_Materials provided_
%%
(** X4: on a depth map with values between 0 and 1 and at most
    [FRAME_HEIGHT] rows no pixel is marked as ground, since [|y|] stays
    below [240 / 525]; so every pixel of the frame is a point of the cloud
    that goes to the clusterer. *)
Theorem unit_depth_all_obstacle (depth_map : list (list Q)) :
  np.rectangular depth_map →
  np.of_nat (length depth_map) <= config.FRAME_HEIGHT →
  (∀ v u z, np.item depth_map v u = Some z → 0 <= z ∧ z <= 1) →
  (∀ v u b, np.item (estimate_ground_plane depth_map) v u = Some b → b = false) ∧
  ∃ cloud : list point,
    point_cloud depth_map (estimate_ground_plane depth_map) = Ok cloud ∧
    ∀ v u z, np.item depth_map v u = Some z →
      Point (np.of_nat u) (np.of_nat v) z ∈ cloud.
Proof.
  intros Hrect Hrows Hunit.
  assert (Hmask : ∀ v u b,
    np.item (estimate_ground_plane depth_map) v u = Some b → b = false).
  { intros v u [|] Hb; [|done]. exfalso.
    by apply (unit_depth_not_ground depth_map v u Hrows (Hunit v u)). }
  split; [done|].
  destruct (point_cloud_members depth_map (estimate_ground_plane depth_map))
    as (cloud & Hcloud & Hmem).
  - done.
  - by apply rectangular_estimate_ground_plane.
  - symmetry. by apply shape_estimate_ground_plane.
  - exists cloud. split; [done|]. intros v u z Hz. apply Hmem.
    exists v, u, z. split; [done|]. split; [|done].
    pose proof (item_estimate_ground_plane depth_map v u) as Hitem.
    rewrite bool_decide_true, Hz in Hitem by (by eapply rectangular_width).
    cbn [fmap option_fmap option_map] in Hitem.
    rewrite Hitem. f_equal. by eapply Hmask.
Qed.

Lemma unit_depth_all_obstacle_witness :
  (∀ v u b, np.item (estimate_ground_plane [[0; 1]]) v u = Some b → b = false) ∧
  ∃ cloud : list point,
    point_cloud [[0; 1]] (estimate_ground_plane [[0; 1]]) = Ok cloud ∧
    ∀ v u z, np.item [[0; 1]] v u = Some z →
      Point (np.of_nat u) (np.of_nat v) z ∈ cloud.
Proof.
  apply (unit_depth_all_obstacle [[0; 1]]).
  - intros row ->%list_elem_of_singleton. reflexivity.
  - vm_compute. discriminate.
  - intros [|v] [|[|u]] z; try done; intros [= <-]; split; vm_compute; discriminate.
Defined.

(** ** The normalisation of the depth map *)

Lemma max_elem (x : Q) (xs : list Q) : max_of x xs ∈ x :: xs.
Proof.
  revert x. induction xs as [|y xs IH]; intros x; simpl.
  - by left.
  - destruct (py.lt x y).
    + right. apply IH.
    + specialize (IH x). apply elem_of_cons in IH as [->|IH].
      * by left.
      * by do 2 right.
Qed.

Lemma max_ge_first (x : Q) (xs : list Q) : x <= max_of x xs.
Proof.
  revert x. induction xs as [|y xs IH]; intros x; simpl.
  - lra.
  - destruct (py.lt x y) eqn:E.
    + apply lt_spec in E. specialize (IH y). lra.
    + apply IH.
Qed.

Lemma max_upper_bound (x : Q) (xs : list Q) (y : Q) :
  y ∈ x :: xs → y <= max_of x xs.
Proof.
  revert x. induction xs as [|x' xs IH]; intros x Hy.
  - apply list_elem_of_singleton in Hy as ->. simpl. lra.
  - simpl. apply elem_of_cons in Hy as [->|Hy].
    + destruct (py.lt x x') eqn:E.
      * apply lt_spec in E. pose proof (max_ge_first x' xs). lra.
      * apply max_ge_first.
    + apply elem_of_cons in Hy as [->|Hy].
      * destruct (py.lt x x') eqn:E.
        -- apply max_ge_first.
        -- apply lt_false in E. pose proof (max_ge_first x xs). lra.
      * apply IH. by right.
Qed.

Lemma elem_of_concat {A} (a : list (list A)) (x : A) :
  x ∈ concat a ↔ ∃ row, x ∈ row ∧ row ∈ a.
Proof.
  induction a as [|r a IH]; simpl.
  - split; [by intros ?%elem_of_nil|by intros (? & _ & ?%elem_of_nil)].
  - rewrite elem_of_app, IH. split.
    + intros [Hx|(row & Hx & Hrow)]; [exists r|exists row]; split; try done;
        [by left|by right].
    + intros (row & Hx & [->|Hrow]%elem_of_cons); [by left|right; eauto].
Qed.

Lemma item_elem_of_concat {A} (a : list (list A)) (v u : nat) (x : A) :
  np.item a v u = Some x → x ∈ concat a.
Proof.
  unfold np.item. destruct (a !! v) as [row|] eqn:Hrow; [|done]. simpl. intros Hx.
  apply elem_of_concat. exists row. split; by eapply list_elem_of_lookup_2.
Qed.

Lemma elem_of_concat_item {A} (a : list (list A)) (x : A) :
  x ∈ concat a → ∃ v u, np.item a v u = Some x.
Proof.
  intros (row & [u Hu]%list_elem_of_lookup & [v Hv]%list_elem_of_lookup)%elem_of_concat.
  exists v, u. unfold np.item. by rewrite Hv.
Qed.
%%
%%
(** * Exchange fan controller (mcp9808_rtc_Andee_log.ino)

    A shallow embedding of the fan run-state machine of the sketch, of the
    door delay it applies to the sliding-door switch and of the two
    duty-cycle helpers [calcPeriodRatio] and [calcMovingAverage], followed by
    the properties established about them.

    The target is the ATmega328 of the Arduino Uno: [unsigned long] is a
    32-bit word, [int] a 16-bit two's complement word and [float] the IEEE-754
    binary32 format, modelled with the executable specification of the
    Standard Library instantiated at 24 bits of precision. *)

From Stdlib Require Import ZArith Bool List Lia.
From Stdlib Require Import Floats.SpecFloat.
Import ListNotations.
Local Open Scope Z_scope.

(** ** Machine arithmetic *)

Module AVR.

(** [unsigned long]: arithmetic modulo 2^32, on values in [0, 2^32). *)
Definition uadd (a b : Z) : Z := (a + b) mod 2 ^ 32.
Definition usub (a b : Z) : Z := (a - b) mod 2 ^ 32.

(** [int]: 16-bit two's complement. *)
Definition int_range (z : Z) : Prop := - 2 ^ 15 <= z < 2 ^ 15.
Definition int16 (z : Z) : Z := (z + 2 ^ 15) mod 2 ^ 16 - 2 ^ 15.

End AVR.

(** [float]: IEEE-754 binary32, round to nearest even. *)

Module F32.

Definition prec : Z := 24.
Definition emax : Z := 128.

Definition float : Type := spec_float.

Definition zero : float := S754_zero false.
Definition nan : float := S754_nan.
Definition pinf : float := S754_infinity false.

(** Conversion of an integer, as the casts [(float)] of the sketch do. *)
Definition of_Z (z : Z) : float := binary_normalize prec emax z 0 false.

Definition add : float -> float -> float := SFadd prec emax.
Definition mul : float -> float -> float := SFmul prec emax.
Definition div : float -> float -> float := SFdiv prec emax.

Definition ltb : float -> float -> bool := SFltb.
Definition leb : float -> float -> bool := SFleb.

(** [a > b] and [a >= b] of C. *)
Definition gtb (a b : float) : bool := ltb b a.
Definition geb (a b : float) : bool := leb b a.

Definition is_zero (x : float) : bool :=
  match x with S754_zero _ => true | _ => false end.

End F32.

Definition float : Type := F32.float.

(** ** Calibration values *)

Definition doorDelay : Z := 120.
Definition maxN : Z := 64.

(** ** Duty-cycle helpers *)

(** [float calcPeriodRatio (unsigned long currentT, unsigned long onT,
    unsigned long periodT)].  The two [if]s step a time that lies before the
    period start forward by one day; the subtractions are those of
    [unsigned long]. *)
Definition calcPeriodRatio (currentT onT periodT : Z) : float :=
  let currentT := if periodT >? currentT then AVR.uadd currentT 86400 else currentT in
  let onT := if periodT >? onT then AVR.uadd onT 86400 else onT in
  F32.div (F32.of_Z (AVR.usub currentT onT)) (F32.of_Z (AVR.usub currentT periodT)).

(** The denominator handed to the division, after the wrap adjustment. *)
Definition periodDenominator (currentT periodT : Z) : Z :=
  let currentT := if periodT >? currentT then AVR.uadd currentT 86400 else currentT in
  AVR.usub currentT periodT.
%%
%%
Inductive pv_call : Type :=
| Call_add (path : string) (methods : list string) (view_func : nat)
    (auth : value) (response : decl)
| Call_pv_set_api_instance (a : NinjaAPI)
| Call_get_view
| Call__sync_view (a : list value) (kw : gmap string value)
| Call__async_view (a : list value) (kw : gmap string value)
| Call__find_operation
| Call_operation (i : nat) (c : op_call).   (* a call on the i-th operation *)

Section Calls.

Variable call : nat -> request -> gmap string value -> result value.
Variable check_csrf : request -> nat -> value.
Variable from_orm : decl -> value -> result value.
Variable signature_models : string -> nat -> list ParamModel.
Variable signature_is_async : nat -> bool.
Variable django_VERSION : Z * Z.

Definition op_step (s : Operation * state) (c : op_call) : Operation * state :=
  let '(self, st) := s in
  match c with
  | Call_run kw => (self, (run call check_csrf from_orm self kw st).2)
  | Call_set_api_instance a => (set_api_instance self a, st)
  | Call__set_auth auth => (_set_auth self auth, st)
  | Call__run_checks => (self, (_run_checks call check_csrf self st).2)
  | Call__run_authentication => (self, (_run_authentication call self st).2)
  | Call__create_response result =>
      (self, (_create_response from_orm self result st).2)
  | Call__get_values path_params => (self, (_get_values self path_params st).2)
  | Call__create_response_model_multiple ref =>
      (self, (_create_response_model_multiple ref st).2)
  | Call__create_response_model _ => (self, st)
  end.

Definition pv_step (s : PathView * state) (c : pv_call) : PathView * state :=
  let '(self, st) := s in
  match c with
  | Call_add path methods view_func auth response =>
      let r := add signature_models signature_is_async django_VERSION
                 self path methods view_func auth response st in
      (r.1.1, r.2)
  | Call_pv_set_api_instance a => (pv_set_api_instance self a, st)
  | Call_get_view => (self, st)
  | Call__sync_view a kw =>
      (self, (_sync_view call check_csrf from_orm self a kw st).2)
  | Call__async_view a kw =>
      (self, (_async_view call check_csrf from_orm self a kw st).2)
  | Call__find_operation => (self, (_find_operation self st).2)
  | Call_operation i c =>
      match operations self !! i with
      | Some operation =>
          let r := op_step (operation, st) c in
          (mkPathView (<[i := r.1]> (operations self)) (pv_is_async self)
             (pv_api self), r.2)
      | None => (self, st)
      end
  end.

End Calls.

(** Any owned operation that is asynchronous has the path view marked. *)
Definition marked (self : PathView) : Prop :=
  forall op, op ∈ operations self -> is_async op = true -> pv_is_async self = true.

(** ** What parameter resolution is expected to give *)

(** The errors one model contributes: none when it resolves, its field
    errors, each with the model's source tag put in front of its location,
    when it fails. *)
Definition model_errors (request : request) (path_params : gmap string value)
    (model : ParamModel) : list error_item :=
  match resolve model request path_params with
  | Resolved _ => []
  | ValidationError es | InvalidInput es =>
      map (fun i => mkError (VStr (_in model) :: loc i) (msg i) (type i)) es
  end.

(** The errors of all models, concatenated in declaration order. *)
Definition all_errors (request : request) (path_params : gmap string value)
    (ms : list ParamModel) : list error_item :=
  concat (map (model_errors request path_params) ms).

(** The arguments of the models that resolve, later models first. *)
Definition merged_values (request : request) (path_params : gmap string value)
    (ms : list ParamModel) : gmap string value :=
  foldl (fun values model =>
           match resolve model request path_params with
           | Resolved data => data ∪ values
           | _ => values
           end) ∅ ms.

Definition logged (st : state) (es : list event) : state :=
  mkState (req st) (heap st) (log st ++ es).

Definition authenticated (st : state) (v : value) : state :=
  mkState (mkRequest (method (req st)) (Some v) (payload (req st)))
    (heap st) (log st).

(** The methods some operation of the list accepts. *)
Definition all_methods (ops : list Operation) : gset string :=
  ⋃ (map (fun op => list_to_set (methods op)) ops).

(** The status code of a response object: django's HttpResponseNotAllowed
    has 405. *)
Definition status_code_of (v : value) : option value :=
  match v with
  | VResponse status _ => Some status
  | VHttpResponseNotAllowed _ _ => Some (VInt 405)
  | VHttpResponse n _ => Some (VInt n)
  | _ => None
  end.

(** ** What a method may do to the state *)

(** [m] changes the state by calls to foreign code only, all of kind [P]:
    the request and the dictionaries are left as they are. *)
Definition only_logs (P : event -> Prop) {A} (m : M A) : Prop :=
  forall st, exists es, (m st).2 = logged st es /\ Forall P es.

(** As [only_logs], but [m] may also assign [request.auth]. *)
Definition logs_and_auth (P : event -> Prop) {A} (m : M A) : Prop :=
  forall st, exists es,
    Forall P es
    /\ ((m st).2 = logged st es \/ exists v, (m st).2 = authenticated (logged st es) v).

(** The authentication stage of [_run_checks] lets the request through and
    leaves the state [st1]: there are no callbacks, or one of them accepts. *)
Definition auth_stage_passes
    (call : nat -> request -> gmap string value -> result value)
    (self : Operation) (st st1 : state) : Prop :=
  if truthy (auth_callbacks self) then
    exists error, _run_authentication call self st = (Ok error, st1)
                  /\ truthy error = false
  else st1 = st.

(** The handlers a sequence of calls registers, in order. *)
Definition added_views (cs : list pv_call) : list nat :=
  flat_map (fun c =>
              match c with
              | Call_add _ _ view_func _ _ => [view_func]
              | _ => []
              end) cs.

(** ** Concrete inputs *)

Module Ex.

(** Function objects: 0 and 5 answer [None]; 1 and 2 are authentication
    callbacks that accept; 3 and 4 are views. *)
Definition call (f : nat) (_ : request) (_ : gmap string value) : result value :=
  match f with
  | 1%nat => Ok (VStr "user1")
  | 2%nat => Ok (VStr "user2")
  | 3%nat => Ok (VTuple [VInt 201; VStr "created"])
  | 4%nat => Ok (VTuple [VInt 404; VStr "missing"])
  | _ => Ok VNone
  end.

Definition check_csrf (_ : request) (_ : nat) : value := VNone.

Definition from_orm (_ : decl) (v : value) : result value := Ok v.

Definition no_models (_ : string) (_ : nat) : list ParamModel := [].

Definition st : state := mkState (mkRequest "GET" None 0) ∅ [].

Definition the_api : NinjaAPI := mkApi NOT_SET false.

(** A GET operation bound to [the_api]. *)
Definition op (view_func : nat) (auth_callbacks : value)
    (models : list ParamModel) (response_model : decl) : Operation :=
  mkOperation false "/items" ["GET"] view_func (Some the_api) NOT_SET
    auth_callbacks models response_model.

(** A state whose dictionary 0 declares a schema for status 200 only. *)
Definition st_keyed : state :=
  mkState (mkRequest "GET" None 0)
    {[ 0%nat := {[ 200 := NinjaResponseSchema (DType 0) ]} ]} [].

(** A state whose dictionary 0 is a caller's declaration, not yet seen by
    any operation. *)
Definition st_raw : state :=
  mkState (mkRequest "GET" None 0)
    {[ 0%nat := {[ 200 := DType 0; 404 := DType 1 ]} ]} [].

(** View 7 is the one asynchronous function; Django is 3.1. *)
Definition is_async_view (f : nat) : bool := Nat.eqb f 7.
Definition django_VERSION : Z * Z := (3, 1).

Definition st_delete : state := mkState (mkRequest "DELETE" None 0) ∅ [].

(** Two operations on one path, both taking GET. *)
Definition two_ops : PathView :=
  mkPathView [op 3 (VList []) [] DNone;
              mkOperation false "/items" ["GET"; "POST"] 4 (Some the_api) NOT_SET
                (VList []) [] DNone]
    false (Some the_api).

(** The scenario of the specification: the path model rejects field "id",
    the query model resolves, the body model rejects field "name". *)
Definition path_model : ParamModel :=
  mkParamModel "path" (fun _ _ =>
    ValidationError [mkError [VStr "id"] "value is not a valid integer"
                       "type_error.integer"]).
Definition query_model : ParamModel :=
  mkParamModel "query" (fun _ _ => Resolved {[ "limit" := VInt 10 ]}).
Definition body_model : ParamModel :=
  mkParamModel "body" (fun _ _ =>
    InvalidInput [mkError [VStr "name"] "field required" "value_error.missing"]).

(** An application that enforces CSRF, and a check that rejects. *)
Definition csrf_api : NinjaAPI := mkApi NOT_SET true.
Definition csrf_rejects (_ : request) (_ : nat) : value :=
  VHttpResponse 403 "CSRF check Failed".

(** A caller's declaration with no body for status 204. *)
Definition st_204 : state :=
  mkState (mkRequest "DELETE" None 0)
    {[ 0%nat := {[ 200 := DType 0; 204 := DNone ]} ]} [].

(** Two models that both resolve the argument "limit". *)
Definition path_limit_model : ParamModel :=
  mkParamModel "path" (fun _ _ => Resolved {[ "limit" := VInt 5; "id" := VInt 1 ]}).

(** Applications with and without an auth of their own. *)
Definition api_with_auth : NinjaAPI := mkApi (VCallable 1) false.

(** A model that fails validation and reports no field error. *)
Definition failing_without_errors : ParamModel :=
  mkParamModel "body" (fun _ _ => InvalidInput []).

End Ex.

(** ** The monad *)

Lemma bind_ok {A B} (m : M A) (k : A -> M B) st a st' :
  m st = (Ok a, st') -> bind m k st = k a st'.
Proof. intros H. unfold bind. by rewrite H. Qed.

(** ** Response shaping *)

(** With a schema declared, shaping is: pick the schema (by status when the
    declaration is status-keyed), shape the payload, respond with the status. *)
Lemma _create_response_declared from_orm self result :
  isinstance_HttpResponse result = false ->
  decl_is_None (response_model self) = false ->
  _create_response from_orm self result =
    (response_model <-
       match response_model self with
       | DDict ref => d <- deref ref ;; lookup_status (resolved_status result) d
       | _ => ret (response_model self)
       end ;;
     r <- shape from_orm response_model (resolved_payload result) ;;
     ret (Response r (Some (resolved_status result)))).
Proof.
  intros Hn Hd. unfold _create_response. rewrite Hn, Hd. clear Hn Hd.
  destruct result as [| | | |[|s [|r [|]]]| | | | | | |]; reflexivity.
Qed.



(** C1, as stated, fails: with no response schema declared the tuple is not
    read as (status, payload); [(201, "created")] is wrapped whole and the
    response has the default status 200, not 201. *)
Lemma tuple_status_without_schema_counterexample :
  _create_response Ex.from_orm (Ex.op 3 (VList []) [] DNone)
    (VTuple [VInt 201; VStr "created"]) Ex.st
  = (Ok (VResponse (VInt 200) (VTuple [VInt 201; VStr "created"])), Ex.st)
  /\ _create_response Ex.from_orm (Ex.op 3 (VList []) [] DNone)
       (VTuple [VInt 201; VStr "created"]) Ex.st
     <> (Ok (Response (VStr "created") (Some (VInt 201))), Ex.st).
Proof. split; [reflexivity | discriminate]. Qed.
%%
_What you need to do_
Reproduce, character for character, only the lines of the preceding data that start at the line with "(** The errors one" and end at the line with "(model : ParamModel)", both included.

_Finished exercise_
(** The errors one model contributes: none when it resolves, its field
    errors, each with the model's source tag put in front of its location,
    when it fails. *)
Definition model_errors (request : request) (path_params : gmap string value)
    (model : ParamModel) : list error_item :=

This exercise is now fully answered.